Bessie’s Draft

School-aged children from Latinx families are disproportionately affected by the technology gap as COVID-19 shuts down schools in Colorado.

Job loss, evictions, lack of access to mental health, and wellness support. These are all realities and consequences of COVID-19 for many families across the United States. Yet evidence shows that the virus continues to excessively affect people of color. 

Data suggests that COVID-19 has disproportionately affected Latinx communities across the country. On average, Latinx people are three times more likely to contract the deadly virus compared to a white person. The disproportionate rates of infection have been particularly obvious in the state of Colorado. 

Even though Latinx people make up an estimated 22% of the population in Colorado, they make up to 38% of the total coronavirus cases in the state. The graph below shows that cases among Latinx people in Colorado are comparable to cases among White people who make up to 87.1% of the population.

Cases are especially high in Latinx communities in Denver, where they make up to over 52% of total cases.

The high number of COVID-19 cases in Latinx communities could be attributed to the minimal work from home opportunities many Latinx people have, and not having access to a steady internet connection.

An executive order by Governor Polis asked all schools in Colorado to close on March 18th. Although schools had the opportunities later to open up, many districts had already decided to move their teaching completely online. 

A report by Colorado Future Centre estimated that there are almost 55,000 school-aged children in Colorado who do not have reliable internet connections in their homes, and more than 75% of them are from a Hispanic background. Many of these school-aged children, also have parents who work in companies that do not allow them to work from home. An estimated 57% of these parents are considered essential workers.

In response to these educational barriers, Colorado state filed a petition which urged Federal Communications Commission to waive restrictions on federally funded broadband access in student homes. The petition hoped to extend the access of internet connectivity to student’s homes. 

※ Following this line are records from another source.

(* ===== verification/ParserProps.v ===== *)
(** The parser against its grammar, and the round trip of statements through their text. *)

From Stdlib Require Import Floats.SpecFloat Strings.Ascii.
From S2P Require Import Prelude Bytes Errors Text Float32 Values Agg.
From S2P Require Import Analyze Parser Grammar.

(** ** Texts that spell tokens: blanks between them, keywords in any case, and no blank where the next character cannot belong
    to the token *)

Module Spell.
Import Lex.

(** [x] is a spelling of a token *)
Inductive lexeme : token -> text -> Prop :=
  | lex_kw k x : upper <$> x = Text.str (kw_text k) -> lexeme (KW k) x
  | lex_sym c : c ∈ Text.str ";(),*=.+-<>" -> lexeme (SYM c) [c]
  | lex_geq : lexeme GEQ (Text.str ">=")
  | lex_leq : lexeme LEQ (Text.str "<=")
  | lex_neq : lexeme NEQ (Text.str "<>")
  | lex_id c s : is_alpha c = true -> forallb is_ident s = true -> word (c :: s) = IDENTIFIER (string_of (c :: s)) ->
      lexeme (IDENTIFIER (string_of (c :: s))) (c :: s)
  | lex_int c s : is_digit c = true -> forallb is_digit s = true -> lexeme (VALUE_INT_BIGINT (string_of (c :: s))) (c :: s)
  | lex_float c s f : is_digit c = true -> forallb is_digit s = true -> forallb is_digit f = true ->
      lexeme (VALUE_FLOAT (Dec.atof ((c :: s) ++ "."%char :: f))) ((c :: s) ++ "."%char :: f)
  | lex_string s : forallb (fun c => negb (chr 39 c)) s = true -> lexeme (VALUE_STRING (string_of s)) ("'"%char :: s ++ ["'"%char]).

(** a character that would be taken as part of the token before it *)
Definition continues (t : token) (c : ascii) : bool :=
  match t with
  | KW _ | IDENTIFIER _ => is_ident c
  | VALUE_INT_BIGINT _ => is_digit c || chr 46 c
  | VALUE_FLOAT _ => is_digit c
  | SYM d =>
      (chr 45 d && chr 45 c) || (chr 46 d && (chr 46 c || chr 47 c)) || (chr 62 d && chr 61 c) || (chr 60 d && (chr 61 c || chr 62 c))
  | _ => false
  end.
Definition ends (t : token) (s : text) : Prop := match s with c :: _ => continues t c = false | [] => True end.

Inductive spells : list token -> text -> Prop :=
  | spells_nil w : forallb is_blank w = true -> spells [] w
  | spells_cons w t x ts s : forallb is_blank w = true -> lexeme t x -> ends t s -> spells ts s -> spells (t :: ts) (w ++ x ++ s).

Lemma span_all f w s : forallb f w = true -> match s with c :: _ => f c = false | [] => True end -> span f (w ++ s) = (w, s).
Proof.
  intros H Hs. induction w as [|c w IH]; simpl in *.
  - destruct s as [|c s]; [done|]. simpl. by rewrite Hs.
  - apply andb_true_iff in H as [-> H]. by rewrite IH.
Qed.

(** facts on single characters, by their 256 cases *)
Ltac all_chars := intros c; destruct c as [[] [] [] [] [] [] [] []]; vm_compute; intuition (congruence || discriminate).
Lemma upper_ident c : is_ident (upper c) = is_ident c.
Proof. revert c. all_chars. Qed.
Lemma upper_alpha c : is_alpha (upper c) = is_alpha c.
Proof. revert c. all_chars. Qed.
Lemma alpha_first c : is_alpha c = true -> is_blank c = false.
Proof. revert c. all_chars. Qed.
Lemma alpha_ident c : is_alpha c = true -> is_ident c = true.
Proof. revert c. all_chars. Qed.
Lemma digit_first c : is_digit c = true -> is_blank c = false /\ is_alpha c = false.
Proof. revert c. all_chars. Qed.

Lemma kw_chars k : exists c s, Text.str (kw_text k) = c :: s /\ is_alpha c = true /\ forallb is_ident s = true.
Proof. destruct k; (eexists _, _; split; [reflexivity|]); vm_compute; done. Qed.
Lemma ident_upper x : forallb is_ident (upper <$> x) = forallb is_ident x.
Proof. induction x as [|c x IH]; [done|]. cbn. by rewrite upper_ident, IH. Qed.

(** a word, that ends where the characters of words do *)
Lemma scan_word c s r : is_alpha c = true -> forallb is_ident s = true -> match r with d :: _ => is_ident d = false | [] => True end ->
  scan c (s ++ r) = (Token (word (c :: s)), r).
Proof.
  intros Hc Hs Hr. unfold scan. rewrite (alpha_first c Hc), Hc. rewrite app_comm_cons, (span_all is_ident (c :: s) r); [done| |done].
  simpl. by rewrite (alpha_ident c Hc).
Qed.
Lemma scan_number c s r t r' : is_digit c = true -> number (c :: s ++ r) = (t, r') -> scan c (s ++ r) = (Token t, r').
Proof. intros Hc Hn. unfold scan. destruct (digit_first c Hc) as [-> ->]. by rewrite Hc, Hn. Qed.

(** a character that is a token *)
Lemma scan_sym c s : c ∈ Text.str ";(),*=.+-<>" -> ends (SYM c) s -> is_blank c = false /\ scan c ([] ++ s) = (Token (SYM c), s).
Proof.
  intros Hc He. cbn [app]. unfold ends in He.
  repeat (apply elem_of_cons in Hc as [->|Hc]); [..|by apply elem_of_nil in Hc]; (split; [done|]); destruct s as [|d s]; try done.
  all: destruct d as [[] [] [] [] [] [] [] []]; (discriminate He || reflexivity).
Qed.
Lemma scan_lexeme t x s : lexeme t x -> ends t s -> exists c x', x = c :: x' /\ is_blank c = false /\ scan c (x' ++ s) = (Token t, s).
Proof.
  intros H He. destruct H as [k x Hx|c Hc| | | |c x Hc Hx Hw|c x Hc Hx|c x f Hc Hx Hf|x Hx].
  - destruct (kw_chars k) as (d & y & Hk & Hd & Hy). pose proof (GrP.word_kw k x Hx) as Hw. rewrite Hk in Hx.
    destruct x as [|c x]; [discriminate Hx|]. cbn in Hx. injection Hx as <- <-. exists c, x.
    rewrite upper_alpha in Hd. rewrite ident_upper in Hy. split_and!; [done|by apply alpha_first|]. rewrite scan_word by done. by rewrite Hw.
  - exists c, []. split; [done|]. by apply scan_sym.
  - exists ">"%char, ["="%char]. done.
  - exists "<"%char, ["="%char]. done.
  - exists "<"%char, [">"%char]. done.
  - exists c, x. split_and!; [done|by apply alpha_first|]. rewrite scan_word by done. by rewrite Hw.
  - exists c, x. split_and!; [done|by apply digit_first|]. apply scan_number; [done|]. unfold number. rewrite app_comm_cons, (span_all is_digit (c :: x) s).
    + destruct s as [|d s]; [done|]. simpl in He. apply orb_false_iff in He as [_ He]. by rewrite He.
    + simpl. by rewrite Hc.
    + destruct s as [|d s]; [done|]. by apply orb_false_iff in He as [He _].
  - exists c, (x ++ "."%char :: f). split_and!; [done|by apply digit_first|]. apply scan_number; [done|]. unfold number.
    rewrite <- app_assoc, app_comm_cons, (span_all is_digit (c :: x)); [|simpl; by rewrite Hc|done]. cbn [app]. change (chr 46 ".") with true. cbn iota.
    rewrite (span_all is_digit f s Hf); [done|]. by destruct s.
  - exists "'"%char, (x ++ ["'"%char]). split_and!; [done|done|]. rewrite <- app_assoc. cbn [app].
    change (scan "'" (x ++ "'"%char :: s)) with
      (match span (fun c => negb (chr 39 c)) (x ++ "'"%char :: s) with (w, _ :: r) => (Token (VALUE_STRING (string_of w)), r) | (_, []) => (Skip, x ++ "'"%char :: s) end).
    by rewrite span_all.
Qed.

(** ** The tokens of a text *)

Lemma tokens_blank w s : forallb is_blank w = true -> forall n, tokens (length w + n) false (w ++ s) = tokens n false s.
Proof.
  induction w as [|c w IH]; intros H n; [done|]. simpl in H. apply andb_true_iff in H as [Hc H]. cbn [length Nat.add app tokens].
  assert (E : scan c (w ++ s) = (Skip, w ++ s)) by (unfold scan; by rewrite Hc). by rewrite E, IH.
Qed.
Lemma tokens_spell ts s : spells ts s -> forall n, (length s < n)%nat -> tokens n false s = (ts, false).
Proof.
  induction 1 as [w Hw|w t x ts s Hw Ht He Hs IH]; intros n Hn.
  - replace n with (length w + Datatypes.S (n - length w - 1))%nat by lia. pose proof (tokens_blank w [] Hw) as E. rewrite app_nil_r in E. by rewrite E.
  - destruct (scan_lexeme t x s Ht He) as (c & x' & -> & Hb & E). rewrite !length_app in Hn. cbn in Hn.
    replace n with (length w + Datatypes.S (n - length w - 1))%nat by lia. rewrite tokens_blank by done. cbn [app tokens]. rewrite E, IH by lia. done.
Qed.
Lemma lex_spell ts s : spells ts s -> lex false s = (ts, false).
Proof. intros H. apply tokens_spell; [done|lia]. Qed.
End Spell.

(** ** The tokens of a statement *)

Module Show.
Import ast Gm.

Definition sep_by {A} (s : token) (f : A -> list token) (l : list A) : list token :=
  match l with x :: r => f x ++ concat ((fun y => s :: f y) <$> r) | [] => [] end.
Definition commas {A} : (A -> list token) -> list A -> list token := sep_by (tk ",").
Definition value (v : Value) : list token :=
  match v with
  | Int_Bint_Lit (String c r) => if Ascii.eqb c "-" then [tk "-"; VALUE_INT_BIGINT r] else [VALUE_INT_BIGINT (String c r)]
  | Int_Bint_Lit EmptyString => [VALUE_INT_BIGINT ""]
  | FloatLit w => if f32_sign w then [tk "-"; VALUE_FLOAT (SFopp (f32_of_bits w))] else [VALUE_FLOAT (f32_of_bits w)]
  | StringLit s => [VALUE_STRING s]
  end.
Definition id (s : string) : list token := [IDENTIFIER s].
Definition col (c : Col) : list token :=
  if bool_decide (c_tab_name c = "") then [IDENTIFIER (c_col_name c)] else [IDENTIFIER (c_tab_name c); tk "."; IDENTIFIER (c_col_name c)].
Definition op (o : SvCompOp) : token :=
  match o with SV_OP_EQ => tk "=" | SV_OP_LT => tk "<" | SV_OP_GT => tk ">" | SV_OP_NE => NEQ | SV_OP_LE => LEQ | SV_OP_GE => GEQ end.
Definition expr (e : Expr) : list token := match e with EValue v => value v | ECol c => col c end.
Definition condition (b : BinaryExpr) : list token := col (be_lhs b) ++ op (be_op b) :: expr (be_rhs b).
Definition wheres (l : list BinaryExpr) : list token :=
  match l with [] => [] | _ => KW WHERE :: sep_by (KW AND) condition l end.
Definition set_clause (s : SetClause) : list token :=
  let x := IDENTIFIER (sc_col_name s) in
  x :: tk "=" :: (if sc_op s =? 43 then [x; tk "+"] else if sc_op s =? 45 then [x; tk "-"] else []) ++ value (sc_val s).
Definition type (t : TypeLen) : list token :=
  match tl_type t with
  | SV_TYPE_INT => [KW INT] | SV_TYPE_FLOAT => [KW FLOAT] | SV_TYPE_BIGINT => [KW BIGINT] | SV_TYPE_DATETIME => [KW DATETIME]
  | SV_TYPE_STRING => [KW CHAR; tk "("; VALUE_INT_BIGINT (pretty (tl_len t)); tk ")"]
  end.
Definition field (f : Field) : list token := match f with ColDef x t => IDENTIFIER x :: type t | OtherField => [] end.
Definition aggregate (c : Col) : list token :=
  KW (match c_aggregate_type c with COUNT => KCOUNT | MAX => KMAX | MIN => KMIN | _ => KSUM end) :: tk "(" ::
  (if bool_decide (c_col_name c = "") then [tk "*"] else col c) ++
  tk ")" :: (if bool_decide (c_another_name c = "") then [] else [KW AS; IDENTIFIER (c_another_name c)]).
Definition is_plain (c : Col) : bool := bool_decide (c_aggregate_type c = NONE).
Definition selector (l : list Col) : list token :=
  match l with [] => [tk "*"] | c :: _ => if is_plain c then commas col l else commas aggregate l end.
Definition order (o : OrderBy) : list token :=
  col (ob_col o) ++ match ob_dir o with OrderBy_ASC => [KW ASC] | OrderBy_DESC => [KW DESC] | OrderBy_DEFAULT => [] end.
Definition parens (l : list token) : list token := tk "(" :: l ++ [tk ")"].

Definition stmt (n : TreeNode) : list token :=
  match n with
  | TxnBegin => [KW TXN_BEGIN] | TxnCommit => [KW TXN_COMMIT] | TxnAbort => [KW TXN_ABORT] | TxnRollback => [KW TXN_ROLLBACK]
  | ShowTables => [KW SHOW; KW TABLES]
  | ShowIndexes t => [KW SHOW; KW INDEX; KW FROM; IDENTIFIER t]
  | CreateTable t l => KW CREATE :: KW TABLE :: IDENTIFIER t :: parens (commas field l)
  | DropTable t => [KW DROP; KW TABLE; IDENTIFIER t]
  | DescTable t => [KW DESC; IDENTIFIER t]
  | CreateIndex t l => KW CREATE :: KW INDEX :: IDENTIFIER t :: parens (commas id l)
  | DropIndex t l => KW DROP :: KW INDEX :: IDENTIFIER t :: parens (commas id l)
  | InsertStmt t l => KW INSERT_ :: KW INTO :: IDENTIFIER t :: KW VALUES :: parens (commas value l)
  | DeleteStmt t w => KW DELETE_ :: KW FROM :: IDENTIFIER t :: wheres w
  | UpdateStmt t l w => KW UPDATE_ :: IDENTIFIER t :: KW SET :: commas set_clause l ++ wheres w
  | SelectStmt s ts w o n =>
      KW SELECT :: selector s ++ KW FROM :: commas id ts ++ wheres w ++
      match o with Some l => KW ORDER :: KW BY :: commas order l | None => [] end ++
      match n with Some v => KW LIMIT :: value v | None => [] end
  | LoadData f t => [KW LOAD; VALUE_STRING f; KW INTO; IDENTIFIER t]
  | Help => [KW HELP]
  | SetOutputOff => [KW SET; KW OUTPUT; KW OFF]
  end.
Definition start (n : TreeNode) : list token := match n with Help | SetOutputOff => stmt n | _ => stmt n ++ [tk ";"] end.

Colorado’s Commissioner of Education, Katy Anthes, announced in September that the state will invest $2 million in coronavirus relief funds to ensure that all students have access to the necessary resources which will allow them to study from home. 

The state is also working closely with large telecommunications companies, to provide a free hotspot for families of students. T-mobile is working on providing 100GB of data a year for low-income families which will be available for the next five years. 

Many not-for-profit organizations, such as RISE Colorado, are also focusing on initiatives which that will support families with school-aged children who do not have access to educational resources during this uncertain time.

Note: I have scheduled interviews with RISE Colorado and a student who has been affected by the pandemic this week. This story is a deviation from my original pitch and is focused more specifically on how COVID has widened the technology gap for students in Colorado.